Woche 47 vom 16. bis 22. November 2020

  • Safety in numbers? Auch wenn der Effekt so groß gefühlt nicht sein kann.

    Solange Dummheit als plausible Erklärung ausreicht, sollte man keinen Vorsatz annehmen.

  • Jetzt schreibst Du Unfälle. Dann ist es A. Vorhin war von Längsverkehrsunfällen die Rede. Dann ist es B. Denn es ging ja hiermit los:

    da wäre also noch Luft nach oben, zum Beispiel in dem man die Fahrräder auf die Fahrbahn lässt.

    Die 400 kRadfahrer aus Deinen Zahlen mit ihren 4 Gm haben vorher auf den Radwegen ja auch Unfälle erlitten. Insgesamt sogar mehr als hinterher, dabei etwa gleich viele Längsverkehrsunfälle.

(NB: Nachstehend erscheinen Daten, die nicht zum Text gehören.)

Lemma entries_ok undo : undo_ok undo → Forall entry_ok (entries undo).
Proof.
  intros [Ht Hc]. apply Forall_forall. intros e He. apply list_elem_of_fmap in He as ([id n] & -> & He).
  apply elem_of_map_to_list, Hc in He as [? _]. done.
Qed.
Lemma entries_keys undo : NoDup (map entry_key (entries undo)).
Proof.
  unfold entries. rewrite map_map. pose proof (NoDup_fst_map_to_list (counts undo)) as H.
  induction (map_to_list (counts undo)) as [|[id n] l IH]; cbn; [constructor|].
  cbn in H. apply NoDup_cons in H as [H1 H2]. constructor; [|by apply IH].
  intros Hin. apply H1. apply list_elem_of_fmap in Hin as ([id' n'] & Heq & Hin). injection Heq as ->.
  apply list_elem_of_fmap. by exists (id', n').
Qed.
Lemma undos_entries observed id undo :
  (∀ id n, counts undo !! id = Some n → 0 ≤ n) → (∀ e, e ∈ entries undo → observed e = true) →
  undos observed id (entries undo) = default 0 (counts undo !! id).
Proof.
  intros Hc Ho. destruct (counts undo !! id) as [n|] eqn:E; cbn [default].
  - apply elem_of_map_to_list in E as Hin. specialize (Hc id n E).
    apply elem_of_Permutation in Hin as [k Hk]. unfold entries in *.
    assert (observed (mk_entry (mk_key id (timestamp undo)) n) = true) as Hob.
    { apply Ho. rewrite Hk. left. }
    pose proof (NoDup_fst_map_to_list (counts undo)) as Hnd. rewrite Hk in *. cbn in Hnd.
    cbn [map] in *. rewrite undos_cons. cbn [edit_id entry_key]. rewrite bool_decide_eq_true_2, Hob by done.
    cbn. rewrite undos_other; [lia|]. intros e He. apply NoDup_cons in Hnd as [Hnd _].
    apply list_elem_of_fmap in He as ([id' n'] & -> & He). cbn. intros ->. apply Hnd.
    apply list_elem_of_fmap. by exists (id, n').
  - apply undos_other. intros e He. apply list_elem_of_fmap in He as ([id' n'] & -> & He). cbn. intros ->.
    apply elem_of_map_to_list in He. congruence.
Qed.

Lemma undo_edits_inserted undo : omap Keyed.inserted (undo_edits undo) = entries undo.
Proof.
  unfold undo_edits, entries. induction (map_to_list (counts undo)) as [|[id n] l IH]; [done|].
  cbn. by rewrite <- IH.
Qed.
Lemma undo_edits_keys undo : map Keyed.edit_key (undo_edits undo) = map entry_key (entries undo).
Proof. unfold undo_edits, entries. rewrite !map_map. apply map_ext. by intros []. Qed.
Lemma undo_edits_ok undo : undo_ok undo → Forall (Keyed.edit_ok (T := UndoMapEntry)) (undo_edits undo).
Proof.
  intros [Ht Hc]. apply Forall_forall. intros e He. apply list_elem_of_fmap in He as ([id n] & -> & He).
  apply elem_of_map_to_list, Hc in He as [? _]. done.
Qed.

(** The undo operation was not inserted before. *)
Definition new_undo undo l : Prop := ∀ e, e ∈ l → undo_id (entry_key e) ≠ timestamp undo.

  • Durch den safety in numbers Effekt kann man vielleicht auf 450 hoffen, was immer noch deutlich mehr sind als 100.

    SiN wird im Hinblick auf das Verhalten der Kraftfahrer bei wachsender *Rad*verkehrsstärke maßlos überschätzt. Grund: man muss als Kraftfahrer nicht extra mit Fahrzeugen rechnen, die einen Pedalantrieb haben, so lange man ohnehin mit anderen Fahrzeugen rechnet. SiN hängt primär erstmal von der KFZ-Verkehrsmenge und damit von der Anpassung der Gesamtgesellschaft an das Phänomen „motorisierte Gewalt“ ab.

    Spezifische Fahrrad-SiN resultiert dann mE einfach nur aus mehr Fahrpraxis auf Seiten der Radfahrerschaft, nicht aus mehr Rücksicht durch Kraftfahrer. Hinzu kommt, dass die Radfahrer in Ländern, wo allgemein wenig Radkultur herrscht, eine negative sozioökonomische Filterung erleiden: wo das Fahrrad als Mainstream-Verkehrsmittel ausscheidet, wird es zum Fahrzeug für gesellschaftliche Randgruppen, Kinder und Säufer - mit entsprechend scheinbar höherem Unfallrisiko.

    Nur wo Radfahrer im Seitenraum der Straße fahren (müssen), sieht das wieder anders aus, denn dann kommen plötzlich zur dominierenden Rolle der eigenen Fahrpraxis bei SiN neue Risiken ins Spiel, auf die sich alle Menschen, Rad- wie Kraftfahrer, tatsächlich erst neu einstellen müssen.

  • Jetzt schreibst Du Unfälle.

    Oh, entschuldige bitte vielmals. in der Tat sollte da "Unfälle im Längsverkehr" stehen.

    Und dann stimmt es nicht mehr?

    Dann passieren in ABSOLUTEN ZAHLEN nicht mehr Unfälle im Längsverkehr?

    wenn 1 Mio Rad Fahrende auf Radverkehrsanlagen unterwegs sind und dabei keine Unfälle im Längsverkehr erleiden können, weil auf dem Radweg nunmal kein KFZ fährt und ich dann die Hälfte davon auf die Fahrbahn schicke, wo KFZ fahren und Unfälle im Längsverkehr passieren können, dann werden die Unfälle da auch passieren.

    Von einem wie auch immer gearteten Verhältnis zwischen Hochbord-, Abbiegeunfällen oder Unfällen mit herabfallenden Betonplatten hab ich überhaupt nichts geschrieben.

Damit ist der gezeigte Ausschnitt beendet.